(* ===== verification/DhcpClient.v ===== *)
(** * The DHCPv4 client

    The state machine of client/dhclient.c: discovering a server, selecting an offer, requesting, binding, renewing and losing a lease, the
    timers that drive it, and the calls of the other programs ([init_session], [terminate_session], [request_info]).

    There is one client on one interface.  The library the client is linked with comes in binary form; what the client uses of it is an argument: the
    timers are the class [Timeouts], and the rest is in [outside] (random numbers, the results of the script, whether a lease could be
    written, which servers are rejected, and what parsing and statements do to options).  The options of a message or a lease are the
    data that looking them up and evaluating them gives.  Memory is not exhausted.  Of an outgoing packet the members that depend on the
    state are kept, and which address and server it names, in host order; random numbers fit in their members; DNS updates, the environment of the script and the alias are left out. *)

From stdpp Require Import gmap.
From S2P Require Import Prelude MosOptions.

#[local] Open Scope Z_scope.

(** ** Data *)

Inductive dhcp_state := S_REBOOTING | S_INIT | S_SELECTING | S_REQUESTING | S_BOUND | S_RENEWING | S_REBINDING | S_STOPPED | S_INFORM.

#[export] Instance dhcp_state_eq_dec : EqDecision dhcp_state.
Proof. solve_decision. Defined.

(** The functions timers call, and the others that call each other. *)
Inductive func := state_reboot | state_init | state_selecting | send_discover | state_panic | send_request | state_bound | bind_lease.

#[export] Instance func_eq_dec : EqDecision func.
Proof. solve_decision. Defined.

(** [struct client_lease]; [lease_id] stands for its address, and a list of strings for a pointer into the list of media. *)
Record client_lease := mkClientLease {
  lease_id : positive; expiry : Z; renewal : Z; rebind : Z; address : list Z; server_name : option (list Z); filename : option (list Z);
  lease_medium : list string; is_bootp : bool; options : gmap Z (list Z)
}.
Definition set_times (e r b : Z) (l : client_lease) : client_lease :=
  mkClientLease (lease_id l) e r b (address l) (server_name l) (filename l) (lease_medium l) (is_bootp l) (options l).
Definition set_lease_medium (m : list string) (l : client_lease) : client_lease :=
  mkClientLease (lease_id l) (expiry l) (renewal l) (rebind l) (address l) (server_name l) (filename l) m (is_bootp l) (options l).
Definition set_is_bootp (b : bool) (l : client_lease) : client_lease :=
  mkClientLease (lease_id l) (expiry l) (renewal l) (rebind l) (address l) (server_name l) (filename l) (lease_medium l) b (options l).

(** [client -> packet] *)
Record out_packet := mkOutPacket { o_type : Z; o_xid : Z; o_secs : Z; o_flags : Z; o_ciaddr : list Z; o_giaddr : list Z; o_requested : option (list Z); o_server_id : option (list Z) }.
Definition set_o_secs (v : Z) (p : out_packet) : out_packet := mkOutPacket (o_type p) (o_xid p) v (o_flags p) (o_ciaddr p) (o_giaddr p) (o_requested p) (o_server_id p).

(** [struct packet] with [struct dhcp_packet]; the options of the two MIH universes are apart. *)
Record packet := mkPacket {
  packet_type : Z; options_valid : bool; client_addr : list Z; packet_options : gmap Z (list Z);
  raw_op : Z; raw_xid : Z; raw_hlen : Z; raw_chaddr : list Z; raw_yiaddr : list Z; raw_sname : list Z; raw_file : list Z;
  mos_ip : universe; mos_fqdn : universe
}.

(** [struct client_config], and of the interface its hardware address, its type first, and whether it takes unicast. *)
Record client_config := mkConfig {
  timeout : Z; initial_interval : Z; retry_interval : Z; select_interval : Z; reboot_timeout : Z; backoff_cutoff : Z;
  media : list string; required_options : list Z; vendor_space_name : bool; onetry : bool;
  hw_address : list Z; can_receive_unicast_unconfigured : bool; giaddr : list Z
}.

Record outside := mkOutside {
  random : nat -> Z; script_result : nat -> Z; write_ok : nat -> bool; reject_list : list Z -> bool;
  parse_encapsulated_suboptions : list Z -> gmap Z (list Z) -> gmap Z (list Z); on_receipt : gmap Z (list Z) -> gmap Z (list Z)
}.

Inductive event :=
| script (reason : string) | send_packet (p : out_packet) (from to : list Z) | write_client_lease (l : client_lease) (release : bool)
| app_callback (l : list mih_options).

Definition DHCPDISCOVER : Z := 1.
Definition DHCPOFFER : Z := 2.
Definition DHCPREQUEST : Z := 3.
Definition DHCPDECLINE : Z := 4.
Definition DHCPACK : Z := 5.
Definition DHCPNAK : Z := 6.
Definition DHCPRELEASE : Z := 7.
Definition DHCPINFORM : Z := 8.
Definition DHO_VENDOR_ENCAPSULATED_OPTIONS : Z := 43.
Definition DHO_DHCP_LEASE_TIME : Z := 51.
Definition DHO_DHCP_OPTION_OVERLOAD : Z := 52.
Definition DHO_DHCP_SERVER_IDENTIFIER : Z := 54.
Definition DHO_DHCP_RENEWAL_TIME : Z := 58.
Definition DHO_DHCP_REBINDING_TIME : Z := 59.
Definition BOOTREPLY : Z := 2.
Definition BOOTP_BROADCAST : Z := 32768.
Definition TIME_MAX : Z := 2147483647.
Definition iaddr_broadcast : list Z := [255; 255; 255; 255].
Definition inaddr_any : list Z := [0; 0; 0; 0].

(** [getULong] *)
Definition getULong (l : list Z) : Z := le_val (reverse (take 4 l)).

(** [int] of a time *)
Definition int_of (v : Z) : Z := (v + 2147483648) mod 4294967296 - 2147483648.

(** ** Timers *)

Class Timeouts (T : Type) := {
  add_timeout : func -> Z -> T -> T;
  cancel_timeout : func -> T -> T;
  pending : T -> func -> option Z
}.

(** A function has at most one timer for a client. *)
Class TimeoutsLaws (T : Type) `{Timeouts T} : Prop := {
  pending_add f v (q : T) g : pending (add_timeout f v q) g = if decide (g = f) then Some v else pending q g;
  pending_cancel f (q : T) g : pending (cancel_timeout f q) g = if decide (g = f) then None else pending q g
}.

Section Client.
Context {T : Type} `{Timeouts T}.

......

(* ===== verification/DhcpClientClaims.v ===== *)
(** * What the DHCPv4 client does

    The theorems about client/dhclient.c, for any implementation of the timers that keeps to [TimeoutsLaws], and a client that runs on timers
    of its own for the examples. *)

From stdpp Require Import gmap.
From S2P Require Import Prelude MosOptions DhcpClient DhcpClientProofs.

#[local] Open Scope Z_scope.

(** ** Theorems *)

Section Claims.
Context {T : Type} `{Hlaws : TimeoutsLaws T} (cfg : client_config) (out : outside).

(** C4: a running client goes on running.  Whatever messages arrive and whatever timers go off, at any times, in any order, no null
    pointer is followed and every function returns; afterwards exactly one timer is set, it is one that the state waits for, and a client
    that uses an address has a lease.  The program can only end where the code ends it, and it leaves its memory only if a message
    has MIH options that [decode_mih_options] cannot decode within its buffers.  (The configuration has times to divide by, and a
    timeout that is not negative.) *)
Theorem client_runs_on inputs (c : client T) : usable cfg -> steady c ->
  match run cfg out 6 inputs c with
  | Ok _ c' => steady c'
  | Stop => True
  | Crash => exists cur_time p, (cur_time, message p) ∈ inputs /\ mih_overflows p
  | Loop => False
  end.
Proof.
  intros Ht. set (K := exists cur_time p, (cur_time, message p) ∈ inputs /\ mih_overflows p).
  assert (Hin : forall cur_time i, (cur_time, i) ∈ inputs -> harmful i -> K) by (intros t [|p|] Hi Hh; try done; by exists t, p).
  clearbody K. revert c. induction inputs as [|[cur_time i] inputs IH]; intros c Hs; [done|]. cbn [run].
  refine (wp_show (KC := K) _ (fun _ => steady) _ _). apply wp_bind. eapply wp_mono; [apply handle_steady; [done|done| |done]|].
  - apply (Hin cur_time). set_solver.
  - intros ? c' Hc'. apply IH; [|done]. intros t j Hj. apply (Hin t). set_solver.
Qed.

......

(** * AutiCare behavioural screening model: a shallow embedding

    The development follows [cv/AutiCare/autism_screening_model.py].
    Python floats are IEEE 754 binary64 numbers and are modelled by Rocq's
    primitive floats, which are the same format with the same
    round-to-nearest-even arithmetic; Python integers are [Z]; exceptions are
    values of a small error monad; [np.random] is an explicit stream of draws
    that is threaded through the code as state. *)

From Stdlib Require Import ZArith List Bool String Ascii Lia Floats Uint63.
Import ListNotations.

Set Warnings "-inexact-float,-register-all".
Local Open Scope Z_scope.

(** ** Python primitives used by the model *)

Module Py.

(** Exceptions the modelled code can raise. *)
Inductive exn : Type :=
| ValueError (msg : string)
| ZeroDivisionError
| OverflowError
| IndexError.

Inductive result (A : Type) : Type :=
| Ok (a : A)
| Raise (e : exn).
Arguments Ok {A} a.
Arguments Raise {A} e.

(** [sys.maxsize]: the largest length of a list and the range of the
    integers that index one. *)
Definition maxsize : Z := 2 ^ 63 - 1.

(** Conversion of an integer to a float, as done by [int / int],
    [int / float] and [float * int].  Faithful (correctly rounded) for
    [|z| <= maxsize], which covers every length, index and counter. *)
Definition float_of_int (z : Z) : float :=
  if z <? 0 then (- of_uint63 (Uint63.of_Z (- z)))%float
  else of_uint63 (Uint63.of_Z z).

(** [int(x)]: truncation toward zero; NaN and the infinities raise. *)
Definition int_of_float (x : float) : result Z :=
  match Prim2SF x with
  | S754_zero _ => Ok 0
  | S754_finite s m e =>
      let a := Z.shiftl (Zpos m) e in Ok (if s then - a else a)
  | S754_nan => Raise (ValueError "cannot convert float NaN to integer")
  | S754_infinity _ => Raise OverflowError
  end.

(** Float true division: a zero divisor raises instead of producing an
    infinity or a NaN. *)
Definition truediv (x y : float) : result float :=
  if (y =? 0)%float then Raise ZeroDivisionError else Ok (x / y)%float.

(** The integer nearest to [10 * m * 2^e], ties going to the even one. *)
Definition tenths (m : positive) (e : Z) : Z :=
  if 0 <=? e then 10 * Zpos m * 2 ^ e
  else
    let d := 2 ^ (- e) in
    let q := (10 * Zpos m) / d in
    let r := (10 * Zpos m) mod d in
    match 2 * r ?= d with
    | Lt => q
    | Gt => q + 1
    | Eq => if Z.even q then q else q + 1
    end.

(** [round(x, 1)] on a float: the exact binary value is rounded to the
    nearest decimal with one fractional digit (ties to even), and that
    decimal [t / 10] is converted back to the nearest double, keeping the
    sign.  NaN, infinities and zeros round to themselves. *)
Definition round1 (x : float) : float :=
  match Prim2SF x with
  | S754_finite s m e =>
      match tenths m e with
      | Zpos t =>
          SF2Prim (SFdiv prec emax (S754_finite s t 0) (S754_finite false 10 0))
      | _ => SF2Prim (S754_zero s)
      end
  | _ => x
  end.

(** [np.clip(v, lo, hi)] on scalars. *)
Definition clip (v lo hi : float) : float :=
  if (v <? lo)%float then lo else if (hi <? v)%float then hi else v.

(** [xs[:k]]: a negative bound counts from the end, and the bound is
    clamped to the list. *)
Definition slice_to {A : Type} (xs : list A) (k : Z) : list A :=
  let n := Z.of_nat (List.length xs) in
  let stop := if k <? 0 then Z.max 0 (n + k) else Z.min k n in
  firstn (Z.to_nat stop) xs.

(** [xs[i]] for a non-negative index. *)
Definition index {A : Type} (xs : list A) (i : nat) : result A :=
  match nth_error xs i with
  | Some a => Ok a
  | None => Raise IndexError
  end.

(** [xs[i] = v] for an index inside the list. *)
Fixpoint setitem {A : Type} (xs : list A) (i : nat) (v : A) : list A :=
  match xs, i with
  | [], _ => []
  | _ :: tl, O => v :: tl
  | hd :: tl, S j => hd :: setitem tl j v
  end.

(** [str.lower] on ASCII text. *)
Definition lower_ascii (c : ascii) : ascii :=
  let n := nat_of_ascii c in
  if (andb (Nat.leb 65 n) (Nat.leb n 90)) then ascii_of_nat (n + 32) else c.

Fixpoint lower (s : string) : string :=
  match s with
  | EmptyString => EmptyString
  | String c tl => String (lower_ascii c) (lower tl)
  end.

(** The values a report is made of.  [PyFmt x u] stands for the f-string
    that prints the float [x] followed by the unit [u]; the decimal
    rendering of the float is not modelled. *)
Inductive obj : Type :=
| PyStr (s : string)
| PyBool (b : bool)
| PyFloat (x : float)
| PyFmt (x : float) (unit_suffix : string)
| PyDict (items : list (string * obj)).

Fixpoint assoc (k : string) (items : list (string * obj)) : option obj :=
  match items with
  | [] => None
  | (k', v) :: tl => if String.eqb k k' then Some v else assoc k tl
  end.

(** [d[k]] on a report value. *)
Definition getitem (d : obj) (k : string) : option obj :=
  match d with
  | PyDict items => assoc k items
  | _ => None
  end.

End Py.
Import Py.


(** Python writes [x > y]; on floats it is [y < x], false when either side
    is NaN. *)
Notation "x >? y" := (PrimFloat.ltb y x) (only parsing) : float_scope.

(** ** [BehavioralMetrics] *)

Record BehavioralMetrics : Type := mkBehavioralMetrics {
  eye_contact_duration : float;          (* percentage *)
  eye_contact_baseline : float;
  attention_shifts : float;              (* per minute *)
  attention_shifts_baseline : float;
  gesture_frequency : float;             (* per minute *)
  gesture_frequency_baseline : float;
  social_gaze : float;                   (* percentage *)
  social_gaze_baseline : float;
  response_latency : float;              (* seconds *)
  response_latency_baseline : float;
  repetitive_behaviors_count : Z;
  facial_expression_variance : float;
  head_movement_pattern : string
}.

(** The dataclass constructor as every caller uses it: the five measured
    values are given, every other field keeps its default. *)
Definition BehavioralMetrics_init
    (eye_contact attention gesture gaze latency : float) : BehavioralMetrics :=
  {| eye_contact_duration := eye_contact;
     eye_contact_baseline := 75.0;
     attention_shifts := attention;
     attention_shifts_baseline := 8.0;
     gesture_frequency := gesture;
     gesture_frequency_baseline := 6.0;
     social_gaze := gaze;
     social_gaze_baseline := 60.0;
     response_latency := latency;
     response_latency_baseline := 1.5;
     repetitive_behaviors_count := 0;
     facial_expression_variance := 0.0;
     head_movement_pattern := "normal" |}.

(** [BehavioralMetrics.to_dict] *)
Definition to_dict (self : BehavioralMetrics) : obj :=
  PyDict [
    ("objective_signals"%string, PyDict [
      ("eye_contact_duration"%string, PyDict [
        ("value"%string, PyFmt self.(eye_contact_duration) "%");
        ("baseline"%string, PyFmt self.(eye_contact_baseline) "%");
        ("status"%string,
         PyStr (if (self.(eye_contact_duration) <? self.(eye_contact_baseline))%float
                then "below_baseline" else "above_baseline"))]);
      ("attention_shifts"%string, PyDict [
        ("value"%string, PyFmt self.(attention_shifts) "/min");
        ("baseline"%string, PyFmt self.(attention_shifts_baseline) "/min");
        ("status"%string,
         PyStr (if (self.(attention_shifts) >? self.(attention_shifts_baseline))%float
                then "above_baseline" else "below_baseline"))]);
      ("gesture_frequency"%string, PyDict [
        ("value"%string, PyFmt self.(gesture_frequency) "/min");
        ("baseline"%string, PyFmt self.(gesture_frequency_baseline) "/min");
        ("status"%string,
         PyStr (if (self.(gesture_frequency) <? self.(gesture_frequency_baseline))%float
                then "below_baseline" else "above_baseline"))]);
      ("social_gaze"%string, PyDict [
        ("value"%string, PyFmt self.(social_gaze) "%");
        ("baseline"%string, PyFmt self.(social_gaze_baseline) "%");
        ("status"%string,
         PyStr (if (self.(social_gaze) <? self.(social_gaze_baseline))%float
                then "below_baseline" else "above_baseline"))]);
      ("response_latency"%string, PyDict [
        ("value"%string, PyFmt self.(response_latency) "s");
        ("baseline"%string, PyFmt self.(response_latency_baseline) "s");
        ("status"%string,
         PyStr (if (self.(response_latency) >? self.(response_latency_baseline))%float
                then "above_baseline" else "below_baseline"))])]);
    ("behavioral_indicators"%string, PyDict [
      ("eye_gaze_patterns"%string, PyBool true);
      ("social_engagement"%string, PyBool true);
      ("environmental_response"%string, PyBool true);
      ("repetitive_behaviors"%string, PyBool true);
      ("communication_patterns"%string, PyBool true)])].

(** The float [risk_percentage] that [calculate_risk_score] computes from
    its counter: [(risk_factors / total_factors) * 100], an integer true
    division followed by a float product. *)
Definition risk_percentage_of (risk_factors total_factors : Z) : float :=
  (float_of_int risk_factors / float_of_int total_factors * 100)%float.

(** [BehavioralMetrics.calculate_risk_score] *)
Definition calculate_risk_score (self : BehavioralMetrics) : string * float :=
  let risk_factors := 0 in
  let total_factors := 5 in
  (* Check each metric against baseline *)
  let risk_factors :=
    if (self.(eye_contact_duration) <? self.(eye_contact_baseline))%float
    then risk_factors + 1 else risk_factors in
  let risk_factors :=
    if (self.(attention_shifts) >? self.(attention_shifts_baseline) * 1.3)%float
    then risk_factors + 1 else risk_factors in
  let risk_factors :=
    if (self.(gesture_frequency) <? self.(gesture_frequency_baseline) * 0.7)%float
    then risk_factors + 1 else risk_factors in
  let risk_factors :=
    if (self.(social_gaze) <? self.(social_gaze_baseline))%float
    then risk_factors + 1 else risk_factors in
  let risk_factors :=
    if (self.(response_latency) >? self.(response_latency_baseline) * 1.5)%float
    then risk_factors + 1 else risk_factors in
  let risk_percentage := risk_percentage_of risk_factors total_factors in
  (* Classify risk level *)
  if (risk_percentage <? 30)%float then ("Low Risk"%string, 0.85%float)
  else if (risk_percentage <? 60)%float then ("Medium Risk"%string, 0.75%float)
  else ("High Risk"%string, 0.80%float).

......

Task description:
Could you return exactly the lines above from the line with "(i : nat) (v" to the line with "match s with", both included, and nothing else?

Solution to this task:
Fixpoint setitem {A : Type} (xs : list A) (i : nat) (v : A) : list A :=
  match xs, i with
  | [], _ => []
  | _ :: tl, O => v :: tl
  | hd :: tl, S j => hd :: setitem tl j v
  end.

(** [str.lower] on ASCII text. *)
Definition lower_ascii (c : ascii) : ascii :=
  let n := nat_of_ascii c in
  if (andb (Nat.leb 65 n) (Nat.leb n 90)) then ascii_of_nat (n + 32) else c.

Fixpoint lower (s : string) : string :=
  match s with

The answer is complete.